Competition binding affinities, equilibrium association, and dissociation kinetics using the Motulsky and Mahan (1984) method determined using [3H]NMS and cLogD7.4 values of the mAChR antagonists used within this study
Data are expressed as mean ± S.D. from a single fit to grouped data of three to six individual experiments. cLogD7.4 values were obtained using ChemAxon MarvinSketch software as described in Materials and Methods.

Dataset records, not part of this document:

(** Skipping pages that are not mapped. *)
Lemma cinv_skip n n' s :
  cinv n n n s → 0 ≤ n ≤ n' → n' ≤ USER_PAGES →
  (∀ w, is_user w → n ≤ prefix 4 w < n' → has (pte s0 r w) VMM_P = false) → cinv n' n' n' s.
Proof.
  intros [C1 C2 C3 C4 C5 C6 C7 C8 C9 C10 C11 C12 C13 C14] Hn Hmax Hno.
  assert (Hmp : ∀ u, maps s0 r n' u = maps s0 r n u).
  { intros u. apply maps_skip; [lia|]. intros m Hm. unfold maps_page. destruct (pva_user m ltac:(lia)) as [? E].
    by rewrite Hno by (done || lia). }
  constructor; [exact C1|exact C2|exact C3|exact C4|exact C5|exact C6| | |exact C9|exact C10|exact C11| |exact C13|exact C14].
  - intros w Hw. rewrite C7 by done. destruct (Z.ltb_spec (prefix 4 w) n), (Z.ltb_spec (prefix 4 w) n'); [done|lia| |done].
    unfold src_entry. by rewrite Hno by (done || lia).
  - intros w Hw. rewrite C8 by done. destruct (Z.ltb_spec (prefix 4 w) n), (Z.ltb_spec (prefix 4 w) n'); [done|lia| |done].
    unfold dst_entry. by rewrite Hno by (done || lia).
  - intros u. rewrite Hmp. apply C12.
Qed.

(** ** The loops *)

(** A turn that ran out of frames: the copy has been destroyed again. *)
Definition failed (dst_phys : Z) s' : Prop :=
  ∃ m s1, 0 ≤ m < USER_PAGES ∧ cinv (m + 1) m m s1 ∧ (∀ u, ¬ fa_free (fa s1) u) ∧
    s' = (let s := vmm_destroy_user s1 dst in with_fa s (fa_unref (fa s) dst_phys)).

Lemma src_pte_range w : 0 ≤ pte s0 r w < 2 ^ 64.
Proof. apply pte_range, Hok0. Qed.

(** The source entry becomes copy-on-write when the page is private. *)
Lemma clone_protect n s w t :
  cinv n n n s → is_user w → n = prefix 4 w → tbl s r 3 w = Some t → has (pte s0 r w) VMM_P = true →
  cinv (n + 1) n n
    (if (clone_flags (pte s0 r w)).2
     then wr_entry s t (PT_IDX w) (Z.lor (Z.land (rd_entry s t (PT_IDX w)) (Z.lnot VMM_RW)) VMM_COW) else s).
Proof.
  intros C Hu En Ht HP. pose proof (ci_src _ _ _ _ C w Hu) as Es. rewrite En, Z.ltb_irrefl in Es.
  assert (Ee : rd_entry s t (PT_IDX w) = pte s0 r w) by (rewrite <- Es; unfold pte; by rewrite Ht).
  assert (Hx : (if (clone_flags (pte s0 r w)).2 then Z.lor (Z.land (pte s0 r w) (Z.lnot VMM_RW)) VMM_COW else pte s0 r w)
               = src_entry (pte s0 r w)) by (unfold src_entry; by rewrite HP).
  rewrite Ee. destruct (clone_flags (pte s0 r w)).2.
  - eapply (cinv_leaf n n n); [exact C|exact Hu|exact Ht| |].
    + rewrite Hx. apply src_entry_range, src_pte_range.
    + left. by rewrite Hx.
  - destruct C as [C1 C2 C3 C4 C5 C6 C7 C8 C9 C10 C11 C12 C13 C14]. constructor; try assumption.
    intros w' Hw'. rewrite C7 by done.
    destruct (Z.ltb_spec (prefix 4 w') n), (Z.ltb_spec (prefix 4 w') (n + 1)); [done|lia| |done].
    rewrite (pte_path s0 r w' w); [done|]. apply prefix_path. lia.
Qed.

Lemma clone_pte_spec dst_phys n s w t :
  cinv n n n s → is_user w → n = prefix 4 w → tbl s r 3 w = Some t →
  let '(ok, s') := clone_pte dst_phys dst (PML4_IDX w) (PDPT_IDX w) (PD_IDX w) t (PT_IDX w) s in
  if ok : bool then cinv (n + 1) (n + 1) (n + 1) s' else failed dst_phys s'.
Proof.
  intros C Hu En Ht. pose proof (ci_src _ _ _ _ C w Hu) as Es. rewrite En, Z.ltb_irrefl in Es.
  assert (Ee : rd_entry s t (PT_IDX w) = pte s0 r w) by (rewrite <- Es; unfold pte; by rewrite Ht).
  pose proof (prefix_nonneg 4 w) as Hn0. pose proof (proj1 (user_pages_prefix w) Hu) as Hmax.
  unfold clone_pte. rewrite loop_vaddr, Ee. destruct (has (pte s0 r w) VMM_P) eqn:HP; cbn [negb].
  2:{ apply (cinv_skip n (n + 1)); [done|lia|lia|]. intros w' _ Hw'. rewrite (pte_path s0 r w' w); [done|].
      apply prefix_path. lia. }
  pose proof (clone_protect n s w t C Hu En Ht HP) as C1. rewrite Ee in C1.
  destruct (clone_flags_range (pte s0 r w) (src_pte_range w)) as [Hfl Hfm].
  assert (Hde : dst_entry (pte s0 r w) =
    Z.lor (Z.land (Z.land (pte s0 r w) VMM_PHYS_MASK) VMM_PHYS_MASK) (Z.lor (clone_flags (pte s0 r w)).1 VMM_P))
    by (unfold dst_entry; by rewrite HP).
  destruct (clone_flags (pte s0 r w)) as [flags cow]. cbn [fst snd] in *.
  set (s1 := if cow then _ else s) in *.
  destruct (pva_user (prefix 4 w)) as [Hup Epv]; [lia|]. destruct (src_frame w Hu HP) as (_ & _ & H0 & _).
  pose proof (map_page_spec s1 all dst (pva (prefix 4 w)) (frame_of s0 r w) flags (ci_ok _ _ _ _ C1) dst_all Hup Hhi H0 Hfl) as M.
  cbv zeta in M. unfold frame_of in M. destruct (vmm_map_page s1 dst _ _ flags) as [[] s2].
  - destruct M as (s3 & t' & L & Ht' & -> & Hx).
    pose proof (cinv_grow _ _ _ _ _ C1 L) as C2. eapply cinv_ref; [|exact Hu|done|done].
    eapply (cinv_leaf _ n _ _ _ _ _ (pva (prefix 4 w))); [exact C2|exact Hup|exact Ht'|exact Hx|].
    right. rewrite Epv, <- pte_pva. split_and!; [done|done|lia|lia|by rewrite Hde].
  - destruct M as [L Hno]. exists n, s2. split; [lia|]. split; [by eapply cinv_grow|done].
Qed.

Context (dst_phys : Z).

(** All of the first [n] pages are done, or the clone has failed. *)
Definition upto (n : Z) (res : bool * vm F) : Prop :=
  if res.1 then cinv n n n res.2 else failed dst_phys res.2.

(** Pages before the item number [c] of depth [S d]. *)
Definition start (d : nat) (c : Z) : Z := c * 512 ^ (3 - Z.of_nat d).

(** The loop over the table of an item copies everything below it; [w] is an
    address below the item, which gives the outer loop indices. *)
Definition copies (d : nat) (child : Z → Z → Z → vm F → bool * vm F) : Prop := ∀ c w ct s,
  at_item d c w → 0 ≤ c → tbl s0 r (S d) w = Some ct → cinv (start d c) (start d c) (start d c) s →
  upto (start d (c + 1)) (for_ok (child w ct) 0 512 s).

Lemma upto_loop (f : Z → vm F → bool * vm F) (pos : Z → Z) n s :
  cinv (pos 0) (pos 0) (pos 0) s →
  (∀ i s, 0 ≤ i < Z.of_nat n → cinv (pos i) (pos i) (pos i) s → upto (pos (i + 1)) (f i s)) →
  upto (pos (Z.of_nat n)) (for_ok f 0 n s).
Proof.
  intros H0 Hs. unfold upto in *.
  pose proof (for_ok_ind (λ i s, cinv (pos i) (pos i) (pos i) s) (failed dst_phys) f 0 n s H0) as H.
  rewrite Z.add_0_l in H. destruct (for_ok f 0 n s) as [ok s']. apply H.
  intros i s1 Hi Hc. specialize (Hs i s1 Hi Hc). by destruct (f i s1).
Qed.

| pKI | kon (k3) | koff (k4) | t1/2 | Kinetic pKD | cLogDpH7.4 | |
|---|---|---|---|---|---|---|
| ×107 M−1 min−1 | min−1 | min | ||||
| Acetylcholine | 4.55 ± 0.13 | nd | nd | nd | nd | |
| Methacholine | 4.80 ± 0.29 | nd | nd | nd | nd | |
| 4-DAMP | 8.55 ± 0.07 | 9.36 ± 3.88 | 0.29 ± 0.05 | 2.89 ± 0.38 | 8.51 ± 0.03 | −0.70 |
| Atropine | 9.18 ± 0.06 | 21.2 ± 4.77 | 0.07 ± 0.05 | 12.7 ± 7.36 | 9.46 ± 0.21 | −0.41 |
| Glycopyrrolate | 9.43 ± 0.23 | 4.97 ± 0.40 | 0.01 ± 0.00 | 72.9 ± 4.43 | 9.70 ± 0.05 | −1.41 |
| Himbacine | 6.92 ± 0.11 | 0.21 ± 0.20 | 0.47 ± 0.54 | 1.52 ± 0.83 | 6.65 ± 0.06 | 2.90 |
| Ipratropium | 9.13 ± 0.06 | 17.9 ± 6.38 | 0.06 ± 0.05 | 50.7 ± 37.8 | 9.46 ± 0.41 | −1.82 |
| NMS | 9.21 ± 0.07 | 20.9 ± 6.26 | 0.05 ± 0.02 | 35.0 ± 35.0 | 9.63 ± 0.31 | −3.27 |
| Pirenzepine | 6.94 ± 0.09 | 0.03 ± 0.00 | 0.04 ± 0.02 | 19.0 ± 9.52 | 6.88 ± 0.37 | 0.56 |
| QNB | 9.41 ± 0.12 | 2.46 ± 0.69 | 0.008 ± 0.000 | 97.9 ± 2.21 | 9.49 ± 0.13 | 1.70 |
| Tiotropium | 10.05 ± 0.16 | 8.37 ± 1.71 | 0.006 ± 0.001 | 129 ± 29.7 | 10.13 ± 0.10 | −1.75 |
nd, not determined; QNB, quinuclidinyl benzylate.